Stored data
=== Section Start ===

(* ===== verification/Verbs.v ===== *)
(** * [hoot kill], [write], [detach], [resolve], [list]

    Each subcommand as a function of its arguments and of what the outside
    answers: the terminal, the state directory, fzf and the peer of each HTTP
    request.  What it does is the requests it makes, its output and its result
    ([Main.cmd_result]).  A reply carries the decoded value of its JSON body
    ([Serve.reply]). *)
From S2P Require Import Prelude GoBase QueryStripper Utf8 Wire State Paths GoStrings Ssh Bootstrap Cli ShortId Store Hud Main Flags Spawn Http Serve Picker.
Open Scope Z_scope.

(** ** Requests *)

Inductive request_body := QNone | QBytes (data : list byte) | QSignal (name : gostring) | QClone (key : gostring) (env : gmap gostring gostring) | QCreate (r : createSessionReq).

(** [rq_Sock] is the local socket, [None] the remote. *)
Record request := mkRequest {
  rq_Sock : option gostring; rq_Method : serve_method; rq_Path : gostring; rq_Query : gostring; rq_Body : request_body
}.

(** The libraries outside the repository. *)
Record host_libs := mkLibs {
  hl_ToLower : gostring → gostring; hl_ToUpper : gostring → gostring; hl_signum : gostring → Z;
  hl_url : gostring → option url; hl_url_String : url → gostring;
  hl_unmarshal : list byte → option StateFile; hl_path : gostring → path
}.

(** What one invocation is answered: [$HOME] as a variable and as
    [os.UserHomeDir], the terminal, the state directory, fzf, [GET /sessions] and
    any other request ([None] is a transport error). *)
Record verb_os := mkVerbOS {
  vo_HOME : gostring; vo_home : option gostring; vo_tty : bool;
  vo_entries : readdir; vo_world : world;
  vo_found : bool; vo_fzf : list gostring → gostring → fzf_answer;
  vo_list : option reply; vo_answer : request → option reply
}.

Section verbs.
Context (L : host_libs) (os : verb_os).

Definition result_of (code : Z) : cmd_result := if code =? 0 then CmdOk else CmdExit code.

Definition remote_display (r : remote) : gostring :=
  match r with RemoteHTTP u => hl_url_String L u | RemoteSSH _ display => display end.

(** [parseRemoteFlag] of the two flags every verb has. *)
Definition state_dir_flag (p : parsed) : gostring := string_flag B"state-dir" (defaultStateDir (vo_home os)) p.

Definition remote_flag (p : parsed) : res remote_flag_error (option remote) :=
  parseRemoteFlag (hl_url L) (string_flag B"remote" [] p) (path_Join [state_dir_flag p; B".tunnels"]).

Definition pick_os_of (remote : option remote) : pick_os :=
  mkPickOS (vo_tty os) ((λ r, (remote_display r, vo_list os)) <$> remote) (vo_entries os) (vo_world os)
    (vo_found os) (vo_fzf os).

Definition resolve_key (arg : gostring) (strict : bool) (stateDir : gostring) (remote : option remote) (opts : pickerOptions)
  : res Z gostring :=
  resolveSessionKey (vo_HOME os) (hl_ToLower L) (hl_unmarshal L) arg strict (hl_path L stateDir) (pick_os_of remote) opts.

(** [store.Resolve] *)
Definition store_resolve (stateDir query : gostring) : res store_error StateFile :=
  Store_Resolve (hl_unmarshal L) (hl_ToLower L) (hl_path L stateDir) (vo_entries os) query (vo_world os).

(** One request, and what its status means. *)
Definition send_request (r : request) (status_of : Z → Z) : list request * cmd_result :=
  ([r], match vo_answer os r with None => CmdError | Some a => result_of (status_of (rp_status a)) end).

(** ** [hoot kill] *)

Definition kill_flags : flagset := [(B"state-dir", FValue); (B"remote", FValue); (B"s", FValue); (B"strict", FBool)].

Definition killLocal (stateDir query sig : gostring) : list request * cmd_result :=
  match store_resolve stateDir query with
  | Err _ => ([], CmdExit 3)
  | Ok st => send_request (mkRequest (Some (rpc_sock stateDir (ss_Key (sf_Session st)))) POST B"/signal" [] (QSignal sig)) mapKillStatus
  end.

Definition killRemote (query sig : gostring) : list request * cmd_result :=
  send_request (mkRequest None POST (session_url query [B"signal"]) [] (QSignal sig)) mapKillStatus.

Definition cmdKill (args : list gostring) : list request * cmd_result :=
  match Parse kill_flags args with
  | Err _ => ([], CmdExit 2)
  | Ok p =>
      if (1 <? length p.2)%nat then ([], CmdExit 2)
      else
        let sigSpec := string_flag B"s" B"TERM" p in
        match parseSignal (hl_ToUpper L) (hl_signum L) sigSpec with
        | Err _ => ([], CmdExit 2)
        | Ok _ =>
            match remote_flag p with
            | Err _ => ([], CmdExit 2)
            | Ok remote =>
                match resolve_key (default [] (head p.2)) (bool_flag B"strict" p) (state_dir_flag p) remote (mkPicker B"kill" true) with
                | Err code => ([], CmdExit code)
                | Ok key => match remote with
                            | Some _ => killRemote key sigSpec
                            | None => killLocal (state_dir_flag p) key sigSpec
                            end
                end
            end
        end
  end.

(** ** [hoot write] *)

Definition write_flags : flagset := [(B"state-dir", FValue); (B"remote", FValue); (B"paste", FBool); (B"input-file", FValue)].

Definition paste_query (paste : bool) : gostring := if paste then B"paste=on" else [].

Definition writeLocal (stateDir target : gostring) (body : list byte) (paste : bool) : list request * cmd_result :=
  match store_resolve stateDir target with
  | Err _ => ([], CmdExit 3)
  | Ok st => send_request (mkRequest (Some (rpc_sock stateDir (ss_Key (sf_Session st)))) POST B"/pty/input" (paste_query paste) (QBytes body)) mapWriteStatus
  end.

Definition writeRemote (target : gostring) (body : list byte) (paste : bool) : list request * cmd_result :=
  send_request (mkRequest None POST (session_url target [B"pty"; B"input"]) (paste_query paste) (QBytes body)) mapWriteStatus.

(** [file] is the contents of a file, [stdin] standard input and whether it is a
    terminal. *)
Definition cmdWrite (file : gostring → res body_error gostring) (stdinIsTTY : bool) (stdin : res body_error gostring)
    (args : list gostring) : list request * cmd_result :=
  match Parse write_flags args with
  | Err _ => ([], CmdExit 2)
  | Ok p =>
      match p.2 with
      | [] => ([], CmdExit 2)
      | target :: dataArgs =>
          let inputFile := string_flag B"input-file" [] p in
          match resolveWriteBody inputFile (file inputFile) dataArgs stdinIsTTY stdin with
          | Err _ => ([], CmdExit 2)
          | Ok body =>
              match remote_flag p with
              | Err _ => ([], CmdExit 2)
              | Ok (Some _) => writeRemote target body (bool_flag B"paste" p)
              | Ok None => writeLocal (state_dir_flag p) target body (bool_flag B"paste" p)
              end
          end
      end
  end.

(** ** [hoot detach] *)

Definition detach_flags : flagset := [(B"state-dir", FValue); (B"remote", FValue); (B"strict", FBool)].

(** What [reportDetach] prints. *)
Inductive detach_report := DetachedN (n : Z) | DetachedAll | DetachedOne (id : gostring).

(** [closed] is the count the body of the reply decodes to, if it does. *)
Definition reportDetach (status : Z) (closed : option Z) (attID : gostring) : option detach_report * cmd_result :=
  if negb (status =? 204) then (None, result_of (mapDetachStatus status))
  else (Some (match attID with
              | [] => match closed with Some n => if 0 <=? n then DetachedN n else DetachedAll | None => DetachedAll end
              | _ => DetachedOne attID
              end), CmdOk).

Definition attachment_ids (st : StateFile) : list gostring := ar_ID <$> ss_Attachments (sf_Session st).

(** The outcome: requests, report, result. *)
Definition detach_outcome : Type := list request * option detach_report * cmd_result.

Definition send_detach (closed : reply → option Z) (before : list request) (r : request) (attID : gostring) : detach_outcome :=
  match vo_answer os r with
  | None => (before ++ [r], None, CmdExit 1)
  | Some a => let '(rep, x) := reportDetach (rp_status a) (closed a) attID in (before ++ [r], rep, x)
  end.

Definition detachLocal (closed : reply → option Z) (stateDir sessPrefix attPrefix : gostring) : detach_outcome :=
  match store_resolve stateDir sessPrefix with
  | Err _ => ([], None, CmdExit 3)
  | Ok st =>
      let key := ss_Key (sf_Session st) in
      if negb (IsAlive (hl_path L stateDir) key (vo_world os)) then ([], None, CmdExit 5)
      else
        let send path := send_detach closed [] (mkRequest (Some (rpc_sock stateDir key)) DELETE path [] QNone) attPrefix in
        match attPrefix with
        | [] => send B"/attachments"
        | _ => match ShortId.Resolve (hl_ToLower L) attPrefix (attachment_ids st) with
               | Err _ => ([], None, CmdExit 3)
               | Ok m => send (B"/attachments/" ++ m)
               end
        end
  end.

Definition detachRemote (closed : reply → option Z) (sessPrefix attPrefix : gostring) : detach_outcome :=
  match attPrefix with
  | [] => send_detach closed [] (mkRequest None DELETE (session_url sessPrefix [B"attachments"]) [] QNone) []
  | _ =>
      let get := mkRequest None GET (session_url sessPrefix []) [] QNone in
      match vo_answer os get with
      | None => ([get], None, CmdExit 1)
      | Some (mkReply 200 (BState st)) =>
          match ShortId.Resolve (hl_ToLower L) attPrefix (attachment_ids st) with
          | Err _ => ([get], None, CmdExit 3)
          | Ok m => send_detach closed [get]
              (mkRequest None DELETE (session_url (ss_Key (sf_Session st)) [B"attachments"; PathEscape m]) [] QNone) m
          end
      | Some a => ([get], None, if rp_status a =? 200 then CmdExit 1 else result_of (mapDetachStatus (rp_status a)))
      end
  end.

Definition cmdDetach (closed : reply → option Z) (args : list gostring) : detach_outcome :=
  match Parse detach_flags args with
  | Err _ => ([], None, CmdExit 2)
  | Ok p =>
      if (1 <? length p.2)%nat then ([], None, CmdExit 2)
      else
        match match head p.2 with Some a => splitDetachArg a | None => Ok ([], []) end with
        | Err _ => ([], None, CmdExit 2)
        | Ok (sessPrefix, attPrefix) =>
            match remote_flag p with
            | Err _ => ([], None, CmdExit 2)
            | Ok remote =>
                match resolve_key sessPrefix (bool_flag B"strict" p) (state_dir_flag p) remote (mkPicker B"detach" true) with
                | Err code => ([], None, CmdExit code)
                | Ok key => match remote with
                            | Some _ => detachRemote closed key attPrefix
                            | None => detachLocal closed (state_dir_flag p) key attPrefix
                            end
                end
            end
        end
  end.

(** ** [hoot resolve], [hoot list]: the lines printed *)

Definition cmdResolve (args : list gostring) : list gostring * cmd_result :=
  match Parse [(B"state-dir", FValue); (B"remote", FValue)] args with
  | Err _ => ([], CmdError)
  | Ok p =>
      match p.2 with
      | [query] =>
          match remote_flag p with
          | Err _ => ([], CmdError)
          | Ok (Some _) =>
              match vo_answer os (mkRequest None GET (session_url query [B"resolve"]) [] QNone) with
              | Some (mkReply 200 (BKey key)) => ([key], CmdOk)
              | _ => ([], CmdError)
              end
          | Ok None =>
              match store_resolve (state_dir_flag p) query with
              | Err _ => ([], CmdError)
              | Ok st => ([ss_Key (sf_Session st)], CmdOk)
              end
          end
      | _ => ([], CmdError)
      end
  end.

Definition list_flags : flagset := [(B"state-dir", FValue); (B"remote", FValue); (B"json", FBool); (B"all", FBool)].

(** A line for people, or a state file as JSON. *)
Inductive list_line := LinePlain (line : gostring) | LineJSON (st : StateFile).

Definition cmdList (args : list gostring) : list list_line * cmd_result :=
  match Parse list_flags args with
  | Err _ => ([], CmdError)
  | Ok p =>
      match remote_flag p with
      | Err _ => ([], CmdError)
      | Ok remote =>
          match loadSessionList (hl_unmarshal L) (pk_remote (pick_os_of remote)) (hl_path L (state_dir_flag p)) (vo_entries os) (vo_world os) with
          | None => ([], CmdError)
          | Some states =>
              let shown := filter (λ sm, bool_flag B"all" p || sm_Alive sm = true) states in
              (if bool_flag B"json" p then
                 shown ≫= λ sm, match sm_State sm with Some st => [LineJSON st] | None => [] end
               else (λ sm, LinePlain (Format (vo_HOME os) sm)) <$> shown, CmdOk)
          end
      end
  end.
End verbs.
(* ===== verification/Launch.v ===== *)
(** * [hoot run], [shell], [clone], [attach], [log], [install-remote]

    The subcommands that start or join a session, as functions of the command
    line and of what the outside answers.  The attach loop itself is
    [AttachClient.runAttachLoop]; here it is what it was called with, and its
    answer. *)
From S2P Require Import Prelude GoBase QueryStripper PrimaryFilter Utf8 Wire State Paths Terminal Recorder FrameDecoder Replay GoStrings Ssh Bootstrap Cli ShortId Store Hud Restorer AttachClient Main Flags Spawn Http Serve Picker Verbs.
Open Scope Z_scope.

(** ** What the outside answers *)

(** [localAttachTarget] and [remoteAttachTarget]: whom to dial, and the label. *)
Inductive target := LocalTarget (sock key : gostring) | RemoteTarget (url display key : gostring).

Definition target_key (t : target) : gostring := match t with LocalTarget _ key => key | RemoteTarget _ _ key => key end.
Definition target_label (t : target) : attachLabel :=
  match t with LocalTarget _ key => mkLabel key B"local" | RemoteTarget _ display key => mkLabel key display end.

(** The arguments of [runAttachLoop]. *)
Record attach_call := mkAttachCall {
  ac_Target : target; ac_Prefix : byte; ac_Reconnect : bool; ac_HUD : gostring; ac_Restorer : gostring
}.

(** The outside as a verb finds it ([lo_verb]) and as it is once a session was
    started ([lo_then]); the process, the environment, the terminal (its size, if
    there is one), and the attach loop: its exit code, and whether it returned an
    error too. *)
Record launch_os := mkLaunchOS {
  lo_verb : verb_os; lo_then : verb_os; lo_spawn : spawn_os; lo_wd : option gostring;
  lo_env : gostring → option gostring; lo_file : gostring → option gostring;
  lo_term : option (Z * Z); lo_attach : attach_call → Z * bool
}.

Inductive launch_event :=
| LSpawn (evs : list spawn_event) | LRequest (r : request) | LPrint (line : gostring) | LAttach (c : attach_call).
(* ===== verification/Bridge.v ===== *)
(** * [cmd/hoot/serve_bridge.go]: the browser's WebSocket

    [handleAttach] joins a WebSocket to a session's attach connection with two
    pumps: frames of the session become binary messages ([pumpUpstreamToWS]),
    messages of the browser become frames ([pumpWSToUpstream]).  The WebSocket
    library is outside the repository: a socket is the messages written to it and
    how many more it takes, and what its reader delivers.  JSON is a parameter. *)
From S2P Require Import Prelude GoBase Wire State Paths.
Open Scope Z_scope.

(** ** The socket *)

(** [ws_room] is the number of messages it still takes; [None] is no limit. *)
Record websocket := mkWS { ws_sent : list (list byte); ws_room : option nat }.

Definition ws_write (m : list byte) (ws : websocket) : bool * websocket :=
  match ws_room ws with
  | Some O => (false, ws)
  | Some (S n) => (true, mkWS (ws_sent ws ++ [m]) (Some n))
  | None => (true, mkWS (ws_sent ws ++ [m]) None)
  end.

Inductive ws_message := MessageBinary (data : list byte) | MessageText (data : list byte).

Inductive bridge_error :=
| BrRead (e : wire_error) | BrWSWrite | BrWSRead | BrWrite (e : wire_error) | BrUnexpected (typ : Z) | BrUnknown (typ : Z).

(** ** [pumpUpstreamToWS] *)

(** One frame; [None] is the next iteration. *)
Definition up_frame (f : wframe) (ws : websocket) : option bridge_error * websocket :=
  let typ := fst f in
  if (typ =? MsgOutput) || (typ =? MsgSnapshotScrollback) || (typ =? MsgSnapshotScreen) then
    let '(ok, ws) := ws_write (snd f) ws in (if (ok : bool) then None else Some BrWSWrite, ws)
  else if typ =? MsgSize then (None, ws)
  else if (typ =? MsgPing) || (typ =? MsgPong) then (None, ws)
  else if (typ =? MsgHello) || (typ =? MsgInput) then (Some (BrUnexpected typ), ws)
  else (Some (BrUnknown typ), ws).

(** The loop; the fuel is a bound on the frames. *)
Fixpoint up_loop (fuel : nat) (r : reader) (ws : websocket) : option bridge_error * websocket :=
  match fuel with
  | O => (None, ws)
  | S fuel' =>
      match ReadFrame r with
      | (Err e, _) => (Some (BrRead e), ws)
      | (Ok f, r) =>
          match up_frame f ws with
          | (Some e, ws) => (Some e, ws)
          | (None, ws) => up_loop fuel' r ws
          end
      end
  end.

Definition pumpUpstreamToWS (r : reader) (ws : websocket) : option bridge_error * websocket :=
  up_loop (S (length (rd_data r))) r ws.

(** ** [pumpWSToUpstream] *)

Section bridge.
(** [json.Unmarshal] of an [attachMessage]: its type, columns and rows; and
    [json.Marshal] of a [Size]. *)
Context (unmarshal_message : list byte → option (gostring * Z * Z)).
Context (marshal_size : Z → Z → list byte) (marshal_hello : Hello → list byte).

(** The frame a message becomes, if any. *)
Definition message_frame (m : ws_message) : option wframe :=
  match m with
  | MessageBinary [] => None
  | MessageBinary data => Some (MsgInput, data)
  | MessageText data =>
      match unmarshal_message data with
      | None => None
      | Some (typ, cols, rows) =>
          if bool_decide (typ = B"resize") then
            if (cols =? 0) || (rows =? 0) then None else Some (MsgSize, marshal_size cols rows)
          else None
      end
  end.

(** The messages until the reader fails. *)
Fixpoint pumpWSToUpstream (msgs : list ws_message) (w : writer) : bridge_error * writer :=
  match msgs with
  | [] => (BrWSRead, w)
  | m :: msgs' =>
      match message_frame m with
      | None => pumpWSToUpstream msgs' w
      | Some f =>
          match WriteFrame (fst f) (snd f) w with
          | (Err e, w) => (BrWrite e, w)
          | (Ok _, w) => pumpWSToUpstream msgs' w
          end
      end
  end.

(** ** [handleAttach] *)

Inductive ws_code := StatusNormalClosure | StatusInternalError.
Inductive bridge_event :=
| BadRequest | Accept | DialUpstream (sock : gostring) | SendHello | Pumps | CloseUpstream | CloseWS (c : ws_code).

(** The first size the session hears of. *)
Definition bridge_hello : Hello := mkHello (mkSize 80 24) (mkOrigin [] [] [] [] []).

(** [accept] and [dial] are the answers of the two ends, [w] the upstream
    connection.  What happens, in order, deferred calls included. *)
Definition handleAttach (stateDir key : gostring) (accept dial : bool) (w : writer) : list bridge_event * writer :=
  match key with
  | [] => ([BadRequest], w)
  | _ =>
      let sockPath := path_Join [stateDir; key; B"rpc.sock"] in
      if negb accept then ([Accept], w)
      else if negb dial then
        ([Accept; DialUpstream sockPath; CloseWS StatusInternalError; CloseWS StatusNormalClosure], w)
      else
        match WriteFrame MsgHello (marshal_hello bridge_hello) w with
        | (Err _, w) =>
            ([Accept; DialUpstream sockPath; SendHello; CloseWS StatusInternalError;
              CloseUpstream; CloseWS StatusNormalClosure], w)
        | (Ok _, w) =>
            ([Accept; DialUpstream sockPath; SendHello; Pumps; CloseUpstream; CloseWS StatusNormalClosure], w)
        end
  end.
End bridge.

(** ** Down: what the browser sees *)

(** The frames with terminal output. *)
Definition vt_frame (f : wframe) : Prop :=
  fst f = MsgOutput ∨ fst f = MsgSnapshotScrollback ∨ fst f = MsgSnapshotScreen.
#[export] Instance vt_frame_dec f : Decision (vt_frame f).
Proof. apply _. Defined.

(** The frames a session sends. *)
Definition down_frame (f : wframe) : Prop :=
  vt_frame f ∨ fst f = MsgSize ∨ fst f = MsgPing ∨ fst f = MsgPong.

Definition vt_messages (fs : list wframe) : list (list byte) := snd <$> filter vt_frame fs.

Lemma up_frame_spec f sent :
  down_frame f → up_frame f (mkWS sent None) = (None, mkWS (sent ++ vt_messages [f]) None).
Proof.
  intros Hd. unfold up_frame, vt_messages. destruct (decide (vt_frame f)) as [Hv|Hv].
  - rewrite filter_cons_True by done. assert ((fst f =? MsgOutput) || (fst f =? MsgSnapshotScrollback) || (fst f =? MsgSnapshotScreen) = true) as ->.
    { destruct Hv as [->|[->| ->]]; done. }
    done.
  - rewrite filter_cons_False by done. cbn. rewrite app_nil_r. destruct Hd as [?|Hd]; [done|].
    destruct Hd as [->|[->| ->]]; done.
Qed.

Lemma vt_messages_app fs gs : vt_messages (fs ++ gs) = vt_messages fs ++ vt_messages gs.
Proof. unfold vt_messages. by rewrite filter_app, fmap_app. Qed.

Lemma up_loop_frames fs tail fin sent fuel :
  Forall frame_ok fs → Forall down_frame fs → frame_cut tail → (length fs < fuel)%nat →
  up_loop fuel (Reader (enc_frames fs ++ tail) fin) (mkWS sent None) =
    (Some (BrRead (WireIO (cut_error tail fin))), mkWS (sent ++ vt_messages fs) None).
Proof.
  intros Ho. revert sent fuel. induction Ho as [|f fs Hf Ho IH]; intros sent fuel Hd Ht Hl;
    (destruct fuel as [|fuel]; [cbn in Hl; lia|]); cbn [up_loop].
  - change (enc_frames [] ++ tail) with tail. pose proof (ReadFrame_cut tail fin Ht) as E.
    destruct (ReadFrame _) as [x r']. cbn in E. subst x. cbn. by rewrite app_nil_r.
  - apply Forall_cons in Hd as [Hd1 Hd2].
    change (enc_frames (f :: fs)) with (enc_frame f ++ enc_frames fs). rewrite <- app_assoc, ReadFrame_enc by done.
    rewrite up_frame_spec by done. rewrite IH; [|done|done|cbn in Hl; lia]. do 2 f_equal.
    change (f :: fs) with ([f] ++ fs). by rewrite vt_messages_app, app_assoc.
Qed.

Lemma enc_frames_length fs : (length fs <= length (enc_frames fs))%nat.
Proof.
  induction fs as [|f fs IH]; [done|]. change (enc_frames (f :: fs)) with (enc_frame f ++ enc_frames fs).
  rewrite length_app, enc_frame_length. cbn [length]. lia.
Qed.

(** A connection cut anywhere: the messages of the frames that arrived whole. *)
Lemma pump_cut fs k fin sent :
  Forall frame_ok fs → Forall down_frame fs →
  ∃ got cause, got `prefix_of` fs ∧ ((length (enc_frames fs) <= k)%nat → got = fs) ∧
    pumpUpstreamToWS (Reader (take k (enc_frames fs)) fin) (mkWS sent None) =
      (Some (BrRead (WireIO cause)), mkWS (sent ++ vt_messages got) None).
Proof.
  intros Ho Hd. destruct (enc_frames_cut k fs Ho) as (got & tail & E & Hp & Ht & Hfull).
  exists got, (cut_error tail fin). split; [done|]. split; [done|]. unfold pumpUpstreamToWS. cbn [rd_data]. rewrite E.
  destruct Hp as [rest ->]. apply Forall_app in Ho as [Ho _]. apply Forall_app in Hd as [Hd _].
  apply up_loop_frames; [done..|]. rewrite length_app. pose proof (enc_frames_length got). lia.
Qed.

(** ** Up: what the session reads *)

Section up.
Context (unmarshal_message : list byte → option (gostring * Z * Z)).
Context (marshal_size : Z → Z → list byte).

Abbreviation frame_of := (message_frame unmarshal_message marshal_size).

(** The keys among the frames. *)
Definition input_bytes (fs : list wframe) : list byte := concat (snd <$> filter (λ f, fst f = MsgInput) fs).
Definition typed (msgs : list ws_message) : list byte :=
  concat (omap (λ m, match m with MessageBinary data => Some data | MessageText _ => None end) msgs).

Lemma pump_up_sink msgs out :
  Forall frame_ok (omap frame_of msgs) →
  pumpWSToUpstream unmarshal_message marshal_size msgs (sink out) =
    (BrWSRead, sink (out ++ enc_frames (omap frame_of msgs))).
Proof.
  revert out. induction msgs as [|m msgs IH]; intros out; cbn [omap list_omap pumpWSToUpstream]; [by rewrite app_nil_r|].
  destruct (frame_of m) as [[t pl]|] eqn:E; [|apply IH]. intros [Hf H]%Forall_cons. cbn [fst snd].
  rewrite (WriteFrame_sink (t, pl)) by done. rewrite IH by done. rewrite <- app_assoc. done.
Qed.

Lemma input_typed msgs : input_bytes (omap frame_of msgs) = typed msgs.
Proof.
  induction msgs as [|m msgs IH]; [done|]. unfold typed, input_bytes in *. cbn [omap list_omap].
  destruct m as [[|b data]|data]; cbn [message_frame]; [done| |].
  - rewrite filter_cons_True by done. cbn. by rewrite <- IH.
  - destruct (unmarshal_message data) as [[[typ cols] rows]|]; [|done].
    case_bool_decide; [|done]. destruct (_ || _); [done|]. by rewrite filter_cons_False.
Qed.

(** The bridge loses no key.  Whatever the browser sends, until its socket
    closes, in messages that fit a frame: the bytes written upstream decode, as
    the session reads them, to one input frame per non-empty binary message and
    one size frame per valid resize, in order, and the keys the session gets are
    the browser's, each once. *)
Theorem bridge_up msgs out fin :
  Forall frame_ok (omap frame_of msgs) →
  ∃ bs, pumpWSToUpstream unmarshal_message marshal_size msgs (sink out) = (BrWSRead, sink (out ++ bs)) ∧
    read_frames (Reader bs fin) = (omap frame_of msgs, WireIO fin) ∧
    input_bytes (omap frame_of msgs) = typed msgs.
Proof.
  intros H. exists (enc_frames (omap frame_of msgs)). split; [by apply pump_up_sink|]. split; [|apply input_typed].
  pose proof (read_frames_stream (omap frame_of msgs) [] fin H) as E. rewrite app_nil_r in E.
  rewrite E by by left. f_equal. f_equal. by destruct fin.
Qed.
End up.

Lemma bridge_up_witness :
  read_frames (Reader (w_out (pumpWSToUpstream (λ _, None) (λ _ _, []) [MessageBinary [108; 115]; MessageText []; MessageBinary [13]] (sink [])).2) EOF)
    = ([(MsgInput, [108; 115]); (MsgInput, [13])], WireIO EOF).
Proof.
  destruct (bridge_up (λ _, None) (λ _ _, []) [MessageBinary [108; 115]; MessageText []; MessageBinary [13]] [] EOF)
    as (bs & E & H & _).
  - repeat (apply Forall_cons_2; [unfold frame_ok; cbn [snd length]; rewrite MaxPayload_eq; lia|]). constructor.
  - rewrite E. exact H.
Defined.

=== Section End ===

• _TO DO_:
Gather from the records above every line containing the string "sigSpec".

• _WORKED SOLUTION_:
        let sigSpec := string_flag B"s" B"TERM" p in
        match parseSignal (hl_ToUpper L) (hl_signum L) sigSpec with
                            | Some _ => killRemote key sigSpec
                            | None => killLocal (state_dir_flag p) key sigSpec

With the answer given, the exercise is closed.